--- EXERCISE MATERIAL Enclosed Below ---

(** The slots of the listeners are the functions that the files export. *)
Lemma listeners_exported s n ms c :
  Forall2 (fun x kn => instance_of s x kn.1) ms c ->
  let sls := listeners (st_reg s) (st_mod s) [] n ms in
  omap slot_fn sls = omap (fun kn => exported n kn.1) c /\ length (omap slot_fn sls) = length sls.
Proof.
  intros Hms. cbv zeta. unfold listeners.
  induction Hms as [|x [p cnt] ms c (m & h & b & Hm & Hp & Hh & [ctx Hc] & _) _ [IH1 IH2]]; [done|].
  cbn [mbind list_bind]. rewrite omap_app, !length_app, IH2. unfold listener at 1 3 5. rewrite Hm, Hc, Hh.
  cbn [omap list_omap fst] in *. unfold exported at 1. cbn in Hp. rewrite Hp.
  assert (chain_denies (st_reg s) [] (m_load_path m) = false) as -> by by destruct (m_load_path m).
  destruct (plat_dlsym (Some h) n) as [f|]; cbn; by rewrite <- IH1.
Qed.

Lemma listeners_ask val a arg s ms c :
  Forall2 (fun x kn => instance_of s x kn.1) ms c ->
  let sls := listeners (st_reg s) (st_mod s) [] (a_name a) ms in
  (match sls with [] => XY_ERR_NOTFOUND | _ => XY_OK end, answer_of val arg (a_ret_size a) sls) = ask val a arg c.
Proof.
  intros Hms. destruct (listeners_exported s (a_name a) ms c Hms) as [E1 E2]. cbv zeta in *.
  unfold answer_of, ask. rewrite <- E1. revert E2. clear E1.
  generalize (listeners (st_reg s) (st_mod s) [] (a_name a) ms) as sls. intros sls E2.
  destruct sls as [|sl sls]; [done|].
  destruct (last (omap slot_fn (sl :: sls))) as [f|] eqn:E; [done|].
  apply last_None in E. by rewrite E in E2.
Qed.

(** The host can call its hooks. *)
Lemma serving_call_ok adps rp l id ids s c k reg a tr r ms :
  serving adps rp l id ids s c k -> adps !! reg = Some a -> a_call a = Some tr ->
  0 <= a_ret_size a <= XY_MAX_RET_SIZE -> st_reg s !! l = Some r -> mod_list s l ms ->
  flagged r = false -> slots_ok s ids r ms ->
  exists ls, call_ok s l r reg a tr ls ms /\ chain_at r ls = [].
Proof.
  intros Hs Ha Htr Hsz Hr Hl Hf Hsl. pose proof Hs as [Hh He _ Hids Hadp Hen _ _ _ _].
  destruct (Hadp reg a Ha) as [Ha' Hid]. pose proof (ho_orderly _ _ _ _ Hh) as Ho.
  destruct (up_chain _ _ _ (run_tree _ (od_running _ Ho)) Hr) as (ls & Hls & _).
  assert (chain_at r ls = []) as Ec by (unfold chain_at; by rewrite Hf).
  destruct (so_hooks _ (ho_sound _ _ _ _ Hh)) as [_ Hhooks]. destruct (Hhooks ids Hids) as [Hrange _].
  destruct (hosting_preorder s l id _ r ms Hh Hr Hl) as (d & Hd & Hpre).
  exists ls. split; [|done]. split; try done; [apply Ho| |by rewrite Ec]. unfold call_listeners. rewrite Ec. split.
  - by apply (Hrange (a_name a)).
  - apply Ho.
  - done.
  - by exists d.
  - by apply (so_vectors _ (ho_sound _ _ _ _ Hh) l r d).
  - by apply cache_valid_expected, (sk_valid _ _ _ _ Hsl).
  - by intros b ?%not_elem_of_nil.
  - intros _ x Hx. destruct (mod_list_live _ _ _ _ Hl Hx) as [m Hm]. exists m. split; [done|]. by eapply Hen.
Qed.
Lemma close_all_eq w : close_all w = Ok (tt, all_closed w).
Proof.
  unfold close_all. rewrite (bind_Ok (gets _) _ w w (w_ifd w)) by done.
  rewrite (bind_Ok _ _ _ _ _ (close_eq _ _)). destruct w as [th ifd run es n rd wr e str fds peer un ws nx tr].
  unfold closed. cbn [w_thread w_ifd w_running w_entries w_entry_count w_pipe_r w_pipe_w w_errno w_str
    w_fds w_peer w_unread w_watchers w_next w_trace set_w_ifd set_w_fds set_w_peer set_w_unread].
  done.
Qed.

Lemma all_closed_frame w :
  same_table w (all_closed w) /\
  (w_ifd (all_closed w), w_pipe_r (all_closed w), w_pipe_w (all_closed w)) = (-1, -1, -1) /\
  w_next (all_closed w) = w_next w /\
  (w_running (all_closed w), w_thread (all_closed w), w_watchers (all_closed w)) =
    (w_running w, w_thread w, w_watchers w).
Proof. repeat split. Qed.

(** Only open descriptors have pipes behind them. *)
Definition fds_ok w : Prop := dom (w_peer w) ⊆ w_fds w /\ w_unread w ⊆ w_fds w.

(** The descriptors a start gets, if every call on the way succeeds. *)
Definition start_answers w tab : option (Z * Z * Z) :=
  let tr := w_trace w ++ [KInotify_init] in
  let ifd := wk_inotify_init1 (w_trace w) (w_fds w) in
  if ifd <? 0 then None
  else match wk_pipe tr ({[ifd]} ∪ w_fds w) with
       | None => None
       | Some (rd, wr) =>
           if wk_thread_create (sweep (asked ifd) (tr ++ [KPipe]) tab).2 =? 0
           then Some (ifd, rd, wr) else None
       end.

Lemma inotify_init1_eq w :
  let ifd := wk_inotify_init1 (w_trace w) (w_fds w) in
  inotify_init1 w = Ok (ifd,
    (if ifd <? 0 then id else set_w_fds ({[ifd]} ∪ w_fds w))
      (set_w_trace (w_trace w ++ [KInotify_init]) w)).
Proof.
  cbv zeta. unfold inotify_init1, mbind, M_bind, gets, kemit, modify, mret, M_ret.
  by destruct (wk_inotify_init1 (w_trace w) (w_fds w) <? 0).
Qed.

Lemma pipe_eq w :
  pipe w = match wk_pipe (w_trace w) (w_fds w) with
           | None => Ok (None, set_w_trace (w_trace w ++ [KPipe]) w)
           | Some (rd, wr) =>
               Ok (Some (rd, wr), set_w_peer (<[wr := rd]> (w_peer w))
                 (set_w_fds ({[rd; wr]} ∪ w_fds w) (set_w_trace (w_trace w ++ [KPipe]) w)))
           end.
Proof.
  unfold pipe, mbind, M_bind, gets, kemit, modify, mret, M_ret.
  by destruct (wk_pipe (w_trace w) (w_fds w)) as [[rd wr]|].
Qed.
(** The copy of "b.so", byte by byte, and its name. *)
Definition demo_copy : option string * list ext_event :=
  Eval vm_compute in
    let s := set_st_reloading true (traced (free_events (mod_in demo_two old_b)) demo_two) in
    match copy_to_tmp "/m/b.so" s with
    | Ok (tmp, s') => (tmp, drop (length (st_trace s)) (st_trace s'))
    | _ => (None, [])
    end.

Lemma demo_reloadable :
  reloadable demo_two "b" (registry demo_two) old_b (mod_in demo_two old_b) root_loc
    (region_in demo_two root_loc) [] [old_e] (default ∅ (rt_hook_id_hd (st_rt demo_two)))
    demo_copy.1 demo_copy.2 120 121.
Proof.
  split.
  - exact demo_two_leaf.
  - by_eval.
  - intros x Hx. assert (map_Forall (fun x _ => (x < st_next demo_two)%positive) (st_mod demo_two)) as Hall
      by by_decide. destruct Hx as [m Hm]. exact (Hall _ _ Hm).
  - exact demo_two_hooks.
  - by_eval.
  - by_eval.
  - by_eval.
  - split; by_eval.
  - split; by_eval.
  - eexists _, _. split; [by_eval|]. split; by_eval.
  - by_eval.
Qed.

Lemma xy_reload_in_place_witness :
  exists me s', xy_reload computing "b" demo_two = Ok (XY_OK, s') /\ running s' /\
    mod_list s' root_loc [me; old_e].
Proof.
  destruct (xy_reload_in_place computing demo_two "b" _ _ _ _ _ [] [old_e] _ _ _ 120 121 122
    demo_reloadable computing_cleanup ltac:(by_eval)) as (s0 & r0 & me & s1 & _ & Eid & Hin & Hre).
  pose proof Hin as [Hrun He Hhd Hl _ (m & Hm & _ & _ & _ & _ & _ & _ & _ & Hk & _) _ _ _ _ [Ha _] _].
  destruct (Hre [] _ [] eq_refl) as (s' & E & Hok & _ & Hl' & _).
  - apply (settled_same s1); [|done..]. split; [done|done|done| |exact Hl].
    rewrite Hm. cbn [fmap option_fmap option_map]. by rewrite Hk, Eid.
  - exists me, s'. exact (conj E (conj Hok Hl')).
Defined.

--- End of Enclosed EXERCISE MATERIAL ---

◆ DIRECTIONS ◆
Copy out every line of the data where the word "modify" occurs.

◆ ANSWER BOX ◆
  cbv zeta. unfold inotify_init1, mbind, M_bind, gets, kemit, modify, mret, M_ret.
  unfold pipe, mbind, M_bind, gets, kemit, modify, mret, M_ret.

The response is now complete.